EW Movie Review: "The Switch"

By: Owen Gleiberman, Entertainment Weekly

Owen Gleiberman of Entertainment Weekly reviews "The Switch."

  To view our videos, you need to
enable JavaScript. Learn how.
install Adobe Flash 9 or above. Install now.

Then come back here and refresh the page.


When I heard about "The Switch," a romantic comedy starring Jennifer Aniston as a lonely New Yorker who gets pregnant on her own, I confess I had no desire to see it. I’d already seen Jennifer Lopez in "The Back-Up Plan," and frankly, one screwball sperm-donor chick flick per year seemed more than enough.

But "The Switch" is a pleasant surprise. It’s a by-the-numbers movie, but the dots that get connected feel fresh.

Aniston is at her most sexy and charming, but if anything, it's Jason Bateman’s movie. He plays Wally, the frowningly downbeat, way-too-sincere friend of Aniston’s Kassie, who of course is secretly in love with her.

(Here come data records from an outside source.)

(* ===== verification/OverrideValue.v ===== *)
(** * [adapter/provider/override_expr.go]: the values of expressions and the operators on them

    Numbers go through [float64] as in the code: [overrideNumber] converts every integer
    to [float64] and back, with the rounding of IEEE 754, computed here by the
    executable floats of the Standard Library ([SpecFloat], 53 bits).  [int] has 64
    bits.  What the code takes from other libraries is the class [OverrideLib]. *)

From Stdlib Require Import ZArith Lia String Ascii SpecFloat.
From stdpp Require Import base strings numbers list.
From S2P Require Import Prelude GoStrings OverridePath.
#[local] Open Scope Z_scope.

(** ** Strings *)

(** [strings.Split(s, sep)] for a separator that is not empty; [skip] bytes of one are left. *)
Fixpoint split_at (sep : string) (skip : nat) (s : string) : list string :=
  match s with
  | EmptyString => [""]
  | String c t =>
      match skip with
      | Datatypes.S n => split_at sep n t
      | O =>
          if HasPrefix s sep then "" :: split_at sep (String.length sep - 1) t
          else match split_at sep 0 t with
               | [] => [String c EmptyString]
               | h :: l => String c h :: l
               end
      end
  end.
(* ===== verification/OverrideEval.v ===== *)
(** * [adapter/provider/override_expr.go]: expressions, functions and statements

    An expression maps a value to a stream of values.  The code has three methods,
    [eval], [evalAll] and [evalAllInputs], of which a type of expressions has some; here
    [evalOverrideStreamInputs] has one case per type, and the stream of one input is the
    one of a list of one input, which is the same for every type: only a union looks at
    all inputs at once.  An expression that yields [overrideNoMatch{}] yields nothing. *)

From Stdlib Require Import ZArith Lia String Ascii SpecFloat.
From stdpp Require Import base strings numbers list.
From S2P Require Import Prelude GoStrings OverridePath OverrideValue.
#[local] Open Scope Z_scope.

(** ** Syntax *)

Inductive function_name := FLength | FType | FKeys | FHas | FContains | FSelect | FSub | FTest | FSplit | FJoin | FUpcase | FDowncase
  | FTrim | FTostring | FTonumber | FNot | FReverse | FSort | FUnique | FFlatten | FAny | FAll.
Inductive stream_function_name := SMap | SMapValues | SFilter | SToEntries | SFromEntries | SWithEntries | SAnyC | SAllC.

Definition function_text (f : function_name) : string :=
  match f with
  | FLength => "length" | FType => "type" | FKeys => "keys" | FHas => "has" | FContains => "contains" | FSelect => "select" | FSub => "sub"
  | FTest => "test" | FSplit => "split" | FJoin => "join" | FUpcase => "upcase" | FDowncase => "downcase" | FTrim => "trim"
  | FTostring => "tostring" | FTonumber => "tonumber" | FNot => "not" | FReverse => "reverse" | FSort => "sort" | FUnique => "unique"
  | FFlatten => "flatten" | FAny => "any" | FAll => "all"
  end.
Definition stream_function_text (f : stream_function_name) : string :=
  match f with
  | SMap => "map" | SMapValues => "map_values" | SFilter => "filter" | SToEntries => "to_entries" | SFromEntries => "from_entries"
  | SWithEntries => "with_entries" | SAnyC => "any_c" | SAllC => "all_c"
  end.

Inductive assign_operator := Assign | UpdateAssign | AddAssign | SubtractAssign | MultiplyAssign.
(** The operator of a compound assignment. *)
Definition compound_operator (op : assign_operator) : operator :=
  match op with SubtractAssign => OpSubtract | MultiplyAssign => OpMultiply | _ => OpAdd end.

Section syntax.
Context (O : Type).

(** A part of a string is its text, or an expression when it has one. *)
Inductive overrideValueExpr :=
| overrideLiteralExpr (v : value (scalar O))
| overrideStringExpr (parts : list (string * option overrideValueExpr))
| overridePathExpr (p : path)
| overrideArrayExpr (values : list overrideValueExpr)
| overrideMapExpr (entries : list (string * overrideValueExpr))
| overrideValueUpdateExpr (p : path) (op : assign_operator) (e : overrideValueExpr)
| overrideBinaryExpr (op : operator) (left right : overrideValueExpr)
| overrideFunctionExpr (name : function_name) (args : list overrideValueExpr)
| overrideStreamFunctionExpr (name : stream_function_name) (args : list overrideValueExpr)
| overridePipelineExpr (stages : list overrideValueExpr)
| overrideUnionExpr (values : list overrideValueExpr).

Inductive targetStage := TargetPath (p : path) | TargetCondition (e : overrideValueExpr).

Inductive overrideStatement :=
| overrideAssignStatement (p : path) (target : option (list targetStage)) (op : assign_operator) (e : overrideValueExpr)
| overrideFilterStatement (e : overrideValueExpr)
| overrideDeleteStatement (paths : list path).
End syntax.
Arguments overrideLiteralExpr {O}. Arguments overrideStringExpr {O}. Arguments overridePathExpr {O}. Arguments overrideArrayExpr {O}.
Arguments overrideMapExpr {O}. Arguments overrideValueUpdateExpr {O}. Arguments overrideBinaryExpr {O}. Arguments overrideFunctionExpr {O}.
Arguments overrideStreamFunctionExpr {O}. Arguments overridePipelineExpr {O}. Arguments overrideUnionExpr {O}.
Arguments TargetPath {O}. Arguments TargetCondition {O}.
Arguments overrideAssignStatement {O}. Arguments overrideFilterStatement {O}. Arguments overrideDeleteStatement {O}.

(** [overridePath.String] *)
Fixpoint path_text (first : bool) (p : path) : string :=
  match p with
  | [] => ""
  | Field k :: p => (if first then "" else ".") +:+ k +:+ path_text false p
  | Index i :: p => "[" +:+ Itoa i +:+ "]" +:+ path_text false p
  | Wildcard :: p => "[]" +:+ path_text false p
  end.
Definition path_String (p : path) : string := "." +:+ path_text true p.

(** Results of all elements, in order; the first error ends the loop. *)
Section each.
Context {E A B : Type} (f : A → result E (list B)).
Fixpoint each (l : list A) : result E (list B) :=
  match l with
  | [] => Ok []
  | x :: l => let! ys := f x in let! zs := each l in Ok (ys ++ zs)
  end.
End each.

(** The stages of a pipeline, each on all results of the one before. *)
Section pipe.
Context {E A B : Type} (f : A → list B → result E (list B)).
Fixpoint pipe (stages : list A) (values : list B) : result E (list B) :=
  match stages with
  | [] => Ok values
  | e :: stages => let! next := f e values in pipe stages next
  end.
End pipe.

Section eval.
Context {O : Type} `{OverrideLib O} `{UnicodeCase}.
Abbreviation val := (value (scalar O)).
Abbreviation R := (result error).
Abbreviation expr := (overrideValueExpr O).

(** ** Functions of one value *)

Definition show_counts (want : list Z) : string := "[" +:+ Join (Itoa <$> want) " " +:+ "]".
Definition argCount (name : function_name) (args : list val) (want : list Z) : R unit :=
  if bool_decide (Z.of_nat (length args) ∈ want) then Ok tt
  else Err (Errorf "%s expects %v arguments, got %d" [function_text name; show_counts want; Itoa (Z.of_nat (length args))]).
Definition stringArg (name : function_name) (args : list val) (i : nat) : R string :=
  match args !! i with
  | Some (VScalar (SStr s)) => Ok s
  | _ => Err (Errorf "%s argument %d must be a string" [function_text name; Itoa (Z.of_nat i + 1)])
  end.
Definition arg (args : list val) (i : nat) : val := default VNull (args !! i).

Definition arrayInput (format : string) (args : list string) (input : val) : R (list val) :=
  match input with VArr l => Ok l | _ => Err (Errorf format (args ++ [overrideType input])) end.
Definition stringInput (format : string) (args : list string) (input : val) : R string :=
  match input with VScalar (SStr s) => Ok s | _ => Err (Errorf format args) end.

Definition marshal (v : val) : R string := match Marshal v with Ok s => Ok s | Err e => Err (Errorf e []) end.
Definition newline : string := String (ascii_of_nat 10) EmptyString.
Definition encode (v : val) : R string := let! s := marshal v in Ok (TrimSuffix s newline).

Definition fn_length (input : val) : R val :=
  match input with
  | VNull => Ok (vint 0)
  | VScalar (SStr s) => Ok (vint (Z.of_nat (String.length s)))
  | VArr l => Ok (vint (Z.of_nat (length l)))
  | VMap m => Ok (vint (Z.of_nat (length m)))
  | VScalar (SBool _ as s) | VScalar (SInt _ _ as s) | VScalar (SFloat _ _ as s) => Ok (vint (Z.of_nat (String.length (Sprint s))))
  | _ => Err (Errorf "length cannot be used with %s" [overrideType input])
  end.

Definition fn_keys (input : val) : R val :=
  match input with
  | VMap m => Ok (VArr (map (λ e, vstr e.1) m))
  | VArr l => Ok (VArr (imap (λ i _, vint (Z.of_nat i)) l))
  | _ => Err (Errorf "%s cannot be used with %s" ["keys"; overrideType input])
  end.

Definition fn_has (input : val) (args : list val) : R val :=
  match input with
  | VMap m => let! k := stringArg FHas args 0 in Ok (vbool (bool_decide (is_Some (mget m k))))
  | VArr l =>
      match overrideNumber (arg args 0) with
      | Some (x, true) => Ok (vbool (in_range (resolve_index (to_int x) (length l)) (length l)))
      | _ => Ok (vbool false)
      end
  | _ => Ok (vbool false)
  end.

Definition fn_contains (input : val) (args : list val) : R val :=
  let a := arg args 0 in
  match input with
  | VScalar (SStr s) => let! needle := stringArg FContains args 0 in Ok (vbool (Contains s needle))
  | VArr _ =>
      match a with
      | VArr _ => Ok (vbool (overrideContains input a))
      | _ => Err (Errorf "%s cannot check contained in !!seq" [overrideType a])
      end
  | VMap _ =>
      match a with
      | VMap _ => Ok (vbool (overrideContains input a))
      | _ => Err (Errorf "%s cannot check contained in !!map" [overrideType a])
      end
  | _ =>
      if negb (isOverrideScalar a) then Err (Errorf "%s cannot check contained in %s" [overrideType a; overrideType input])
      else if negb (String.eqb (overrideType input) (overrideType a)) then Ok (vbool false)
      else Ok (vbool (overrideEqual input a))
  end.

Definition compile (pattern : string) : R unit :=
  match regexp_compile pattern with None => Ok tt | Some e => Err (Wrapf "invalid regular expression: %w" [] (Errorf e [])) end.

Definition fn_test (input : val) (args : list val) : R val :=
  let! _ := argCount FTest args [1; 2] in
  let! _ := match args with
            | [_; _] => let! options := stringArg FTest args 1 in
                        if negb (String.eqb (Trim options (Ascii.eqb "g")) "") then Err (Errorf "unsupported test options %q" [options]) else Ok tt
            | _ => Ok tt
            end in
  let! s := stringInput "%s requires string input" ["test"] input in
  let! pattern := stringArg FTest args 0 in
  let! _ := compile pattern in
  Ok (vbool (regexp_match pattern s)).

Definition fn_sub (input : val) (args : list val) : R val :=
  let! _ := argCount FSub args [2] in
  let! s := stringInput "%s requires string input" ["sub"] input in
  let! pattern := stringArg FSub args 0 in
  let! _ := compile pattern in
  let! replacement := stringArg FSub args 1 in
  Ok (vstr (regexp_replace pattern s replacement)).

Definition fn_join (values : list val) (separator : string) : string :=
  Join (map (λ v, match v with VNull | VArr _ | VMap _ => "" | VScalar s => Sprint s end) values) separator.

Definition fn_tonumber (input : val) : R val :=
  match overrideNumber input with
  | Some _ => Ok input
  | None =>
      let! s := stringInput "tonumber requires string or number input" [] input in
      let error := Err (Errorf "cannot convert %q to number" [s]) in
      let convert base digits :=
        match ParseIntBase digits base with
        | Some z => Ok (vint z)
        | None => match ParseFloat s with Some f => Ok (vfloat f) | None => error end
        end in
      if HasPrefix s "0x" || HasPrefix s "0X" then convert 16 (drop_bytes 2 s)
      else if HasPrefix s "0o" then convert 8 (drop_bytes 2 s)
      else if HasPrefix s "0b" || HasPrefix s "0B" then error
      else convert 10 s
  end.

Definition fn_flatten (values : list val) (args : list val) : R val :=
  match args with
  | [a] =>
      match overrideNumber a with
      | Some (x, true) =>
          if SFltb x f_zero then Err (Errorf "flatten depth must be a non-negative integer" [])
          else Ok (VArr (flattenOverrideArray values (to_int x)))
      | _ => Err (Errorf "flatten depth must be a non-negative integer" [])
      end
  | _ => Ok (VArr (flattenOverrideArray values (-1)))
  end.

(** [overrideFunctionExpr.eval] once its arguments are evaluated. *)
Definition call_function (name : function_name) (input : val) (args : list val) : R val :=
  match name with
  | FSelect =>
      let! _ := argCount name args [1] in
      Ok (if isOverrideNoMatch (arg args 0) || negb (overrideTruthy (arg args 0)) then overrideNoMatch else input)
  | FNot => let! _ := argCount name args [0] in Ok (vbool (negb (overrideTruthy input)))
  | FReverse => let! _ := argCount name args [0] in
      let! l := arrayInput "reverse only supports arrays, got %s" [] input in Ok (VArr (rev (map cloneOverrideValue l)))
  | FSort => let! _ := argCount name args [0] in
      let! l := arrayInput "sort only supports arrays in override-expr, got %s" [] input in
      let! l := sort_values (map cloneOverrideValue l) in Ok (VArr l)
  | FUnique => let! _ := argCount name args [0] in
      let! l := arrayInput "unique only supports arrays, got %s" [] input in
      let! l := unique_loop l [] in Ok (VArr l)
  | FFlatten => let! _ := argCount name args [0; 1] in
      let! l := arrayInput "flatten only supports arrays, got %s" [] input in fn_flatten l args
  | FAny => let! _ := argCount name args [0] in
      let! l := arrayInput "%s only supports arrays, got %s" ["any"] input in Ok (vbool (existsb overrideTruthy l))
  | FAll => let! _ := argCount name args [0] in
      let! l := arrayInput "%s only supports arrays, got %s" ["all"] input in Ok (vbool (forallb overrideTruthy l))
  | FLength => let! _ := argCount name args [0] in fn_length input
  | FType => let! _ := argCount name args [0] in Ok (vstr (overrideType input))
  | FKeys => let! _ := argCount name args [0] in fn_keys input
  | FHas => let! _ := argCount name args [1] in fn_has input args
  | FContains => let! _ := argCount name args [1] in fn_contains input args
  | FSub => fn_sub input args
  | FTest => fn_test input args
  | FSplit => let! _ := argCount name args [1] in
      match input with
      | VNull => Ok overrideNoMatch
      | _ => let! s := stringInput "split requires string input" [] input in
             let! separator := stringArg name args 0 in Ok (VArr (map vstr (SplitString s separator)))
      end
  | FJoin => let! _ := argCount name args [1] in
      match input with
      | VArr l => let! separator := stringArg name args 0 in Ok (vstr (fn_join l separator))
      | _ => Err (Errorf "join requires array input" [])
      end
  | FUpcase => let! _ := argCount name args [0] in let! s := stringInput "%s requires string input" ["upcase"] input in Ok (vstr (ToUpper s))
  | FDowncase => let! _ := argCount name args [0] in let! s := stringInput "%s requires string input" ["downcase"] input in Ok (vstr (ToLower s))
  | FTrim => let! _ := argCount name args [0] in let! s := stringInput "%s requires string input" ["trim"] input in Ok (vstr (TrimSpace s))
  | FTostring => let! _ := argCount name args [0] in
      match input with VScalar (SStr s) => Ok (vstr s) | _ => let! s := encode input in Ok (vstr s) end
  | FTonumber => let! _ := argCount name args [0] in fn_tonumber input
  end.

At a party Kassie throws to celebrate her impending pregnancy, Wally, in a drunken haze, swaps his own sperm sample with that of the square-jawed dude that she’s chosen to be her donor. So when she shows up, seven years later, with her six-year-old boy Sebastian, even Wally has no idea that it’s really his son.

"The Switch" squeezes fresh laughs out of what is, in essence, a "nature trumps nurture" view of child development. Both Wally and Sebastian are neurotic, slightly gloomy and winningly smart in exactly the same way.

Thomas Robinson makes Sebastian not a brat exactly, yet he’s so discerning and fussy, about everything from Peking duck to indoor rock climbing, that he’s a chip off the old grouch.

"The Switch" ends up being a touching family comedy, even if its romantic-triangle plot is fairly standard issue.

Patrick Wilson, looking more than ever like Paul Newman, faces off against Bateman, who winds his way toward the big moment when he declares his feelings to Aniston. Fortunately, he’s not standing in the rain, or running after her at an airport.

So you can enjoy the movie without feeling too guilty the morning after.